I do hope that your day has been a good day and that you've enjoy spending some quality time w/your son. Hopefully, you'll be able to get things sorted out in time.
Have a good week!
Sit quietly, the answers will reveal themselves when you least expect them to. The past is gone, the present is a gift and you need to focus on today, allow the future to reveal itself when it is ready.
Hi folks, sorry I didn't get back to you but the wretched computer went awol. Just a little update to say things may not be going too rosy for the ex, neighbours saw him and wifey up at our old home and they said they both looked dead miserable, ex always had a smile on his face and twinkling in his eyes, I have also been told by a very good source that the owners of the pub that they are in 7 days and nights a week have been evicted, ex and wifey made these owners good friends, have to say that before all this ex said steer clear of them they are evil and horrible people, well they got very close to them and now they have left, wifey has also fallen out with her very good friend of many years who was matron of honour at their wedding, a girl that works in the bar where they practically live says they are in their till gone 5.30 in a morning, and the cleaner says they are normally still there when she goes in to do the cleaning, in a morning, geez what has this man done, he was never like this, what happened to him going off to do some nice things with his life, to live and be happy, and all he does is sit in some flea pit smoking and drinking into the very early morning with some excuse of a wife that cannot hang on to freinds for very long, wonder of much longer it will be before she gets shut of him, it does seem like their little world is falling apart. myself and my son are due to go on holidays 3 weeks today, I cannot wait, I am well ready for it and am really looking forward to spending loads of quality time with my son, who is maturing really quickly cripes he is turning into a young man, it is so different it is like having a conversation with an adult, it is brilliant he is not only my son who I love and adore with all my heart he is my best friend. it is a shame his father will never have the same connection.
just having a thought this morning, it is son's birthday next week he will be 14 years old, he has turned into a delightful good looking strappy hunk of a guy he has grown up more or less it seems over the last two years, it is an amazing thing to watch happen to your babies, wondering if his so called father will be posting him a birthday card or even remembering in his history that he has a child out there, we will see. still no correspondence back from him to my solicitor re sons bank accounts or anything, he thinks ignoring it will go away, i think differently. also been told that ex is drinking far more than he used to, dont get me wrong he always enjoyed a beer, now it is vodka and plenty of it, so much so that he cannot get up and go to work some mornings, this is rich from a guy that loved to go to work and was I suppose a workaholic, how things change.

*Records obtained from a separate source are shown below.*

(** * Game-theory simulation core: a shallow embedding

    The development follows the Python sources
      src/agents/types.py, src/agents/base_agent.py,
      src/game_theory/payoff.py, src/game_theory/strategies.py,
      src/game_theory/games.py, src/agents/coordinator.py,
      src/agents/game_agents.py, and of src/utils/conversation_tracker.py
      the method [record_turn].

    Conventions of the embedding.
    - Python floats are read as exact rationals ([Q]); the program
      computes on IEEE 754 doubles.  Leibniz equality [=] of two terms
      says that they are built by the same operations in the same order,
      which is as true of the doubles; [==] ([Qeq]) is equality in exact
      arithmetic.  Where rounding decides a claim, the arithmetic of the
      code is also given on binary64 floats.
    - [trust_scores] (a dict whose iteration order is never observed) is a
      [gmap string Q]; the dicts of the games, whose insertion order is
      observed by [max] and by [.items()], are association lists with
      Python's update-in-place / append-at-end behaviour.
    - A raised exception is a value of [Result]; loops are folds.
    - The agents of a list of participants are values: the list is read
      as holding distinct objects.  A list that holds one object twice
      (which takes a caller that lists an agent twice) is outside the
      model.
    - [make_decision], the abstract method of [BaseGameAgent], is a
      parameter of the games, and so is what they read of the global
      conversation tracker.
      Logging only writes to external sinks and is left out. *)

From Stdlib Require Import QArith Qminmax Lqa PrimFloat.
From stdpp Require Import gmap strings list fin_maps pretty.

Open Scope Q_scope.

(** ** src/agents/types.py *)

Inductive AgentAction :=
  | COOPERATE
  | DEFECT
  | SHARE_KNOWLEDGE
  | WITHHOLD_KNOWLEDGE.

Global Instance AgentAction_eq_dec : EqDecision AgentAction.
Proof. solve_decision. Defined.

(** [action in [AgentAction.COOPERATE, AgentAction.SHARE_KNOWLEDGE]] *)
Definition is_cooperative (a : AgentAction) : bool :=
  match a with
  | COOPERATE | SHARE_KNOWLEDGE => true
  | DEFECT | WITHHOLD_KNOWLEDGE => false
  end.

Record GameDecision := mkDecision {
  action : AgentAction;
  reasoning : string;
  confidence : Q;
  knowledge_to_share : option (list string)
}.

(** ** Comparisons and slices on rationals and lists *)

(** [x < y] and [x > y] on floats, as booleans. *)
Definition Qltb (x y : Q) : bool :=
  match x ?= y with Lt => true | _ => false end.
Definition Qgtb (x y : Q) : bool := Qltb y x.

(** [sum(l)]: Python adds from the left, starting at 0. *)
Definition Qsum (l : list Q) : Q := fold_left Qplus l 0.

(** [l[-n:]]: the last [n] elements (the whole list when it is shorter). *)
Definition last_n {A} (n : nat) (l : list A) : list A :=
  drop (length l - n) l.

(** [len(l)] as a float operand. *)
Definition Qlen {A} (l : list A) : Q := inject_Z (Z.of_nat (length l)).

(** ** src/agents/base_agent.py: AgentState *)

Record AgentState := mkState {
  trust_scores : gmap string Q;
  knowledge_base : list string;
  cooperation_history : list (string * AgentAction);
  payoff_history : list Q;
  reputation : Q
}.

(** [AgentState()] *)
Definition initial_state : AgentState :=
  mkState ∅ [] [] [] 0.5.

(** [AgentState.update_trust(agent_id, cooperation, decay_rate)] *)
Definition update_trust (st : AgentState) (agent_id : string)
    (cooperation : bool) (decay_rate : Q) : AgentState :=
  (* if agent_id not in self.trust_scores: self.trust_scores[agent_id] = 0.5 *)
  let t0 :=
    match trust_scores st !! agent_id with
    | Some _ => trust_scores st
    | None => <[agent_id := 0.5]> (trust_scores st)
    end in
  let old := default 0.5 (t0 !! agent_id) in
  let t1 :=
    if cooperation
    then <[agent_id := Qmin 1 (old + 0.1)]> t0
    else <[agent_id := Qmax 0 (old - 0.2)]> t0 in
  (* for agent in self.trust_scores: if agent != agent_id: ... *= 1 - decay *)
  let t2 :=
    map_imap (λ agent v,
      Some (if decide (agent ≠ agent_id) then v * (1 - decay_rate) else v)) t1 in
  mkState t2 (knowledge_base st) (cooperation_history st)
          (payoff_history st) (reputation st).

(** The default [decay_rate=0.1] of [update_trust]. *)
Definition default_decay_rate : Q := 0.1.

(** ** Exceptions and results *)

Inductive exn :=
  | ValueError (msg : string)
  | KeyError (key : string)
  | ZeroDivisionError
  | DecisionError (msg : string).

Inductive Result (A : Type) :=
  | Ok (a : A)
  | Raise (e : exn).
Arguments Ok {A} a.
Arguments Raise {A} e.

Global Instance Result_ret : MRet Result := λ A a, Ok a.
Global Instance Result_bind : MBind Result := λ A B k r,
  match r with
  | Ok a => k a
  | Raise e => Raise e
  end.

(** A loop whose body may raise: [for x in l: acc = f(acc, x)]. *)
Fixpoint foldM {A B} (f : B → A → Result B) (l : list A) (b : B) : Result B :=
  match l with
  | [] => Ok b
  | x :: l' => b' ← f b x; foldM f l' b'
  end.

(** ** Python dicts whose insertion order is observed *)

Abbreviation Dict V := (list (string * V)).

(** [d.get(k)] *)
Fixpoint dict_lookup {V} (d : Dict V) (k : string) : option V :=
  match d with
  | [] => None
  | (k', v) :: d' => if decide (k' = k) then Some v else dict_lookup d' k
  end.

(** [d[k]] *)
Definition dict_get {V} (d : Dict V) (k : string) : Result V :=
  match dict_lookup d k with
  | Some v => Ok v
  | None => Raise (KeyError k)
  end.

(** [d[k] = v]: an existing key keeps its position, a new key goes last. *)
Fixpoint dict_set {V} (d : Dict V) (k : string) (v : V) : Dict V :=
  match d with
  | [] => [(k, v)]
  | (k', v') :: d' =>
      if decide (k' = k) then (k, v) :: d' else (k', v') :: dict_set d' k v
  end.

Definition dict_keys {V} (d : Dict V) : list string := d.*1.
Definition dict_values {V} (d : Dict V) : list V := d.*2.

(** [{key(x): val(x) for x in l}] *)
Definition dict_of {A V} (key : A → string) (val : A → V) (l : list A) : Dict V :=
  fold_left (λ d x, dict_set d (key x) (val x)) l [].

(** ** src/agents/base_agent.py: BaseGameAgent *)

Record BaseGameAgent := mkAgent {
  name : string;
  strategy : string;
  cooperation_threshold : Q;
  trust_threshold : Q;
  state : AgentState
}.

Definition set_state (a : BaseGameAgent) (st : AgentState) : BaseGameAgent :=
  mkAgent (name a) (strategy a) (cooperation_threshold a) (trust_threshold a) st.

I suppose I could believe that this is how he is handling what he as done, but he as been at it so long now I doubt if he will come out of his tunnel, he definately wont be coming back here, also the couple that they are knocking about with from the bar that got evicted are said to be very dirty and untidy, and have left owing around 100k, i see a pattern here it is like ex's new wifey as got them into debt as well just like she has done with all her exes, wonder who will be the next. cant wait to get on with my hols we are so looking forward to it, i think after what son and i have been through we are more than ready for this holiday and i am gonna really enjoy it, in fact I have never looked forward to a holiday so much in my life and i have been going every year.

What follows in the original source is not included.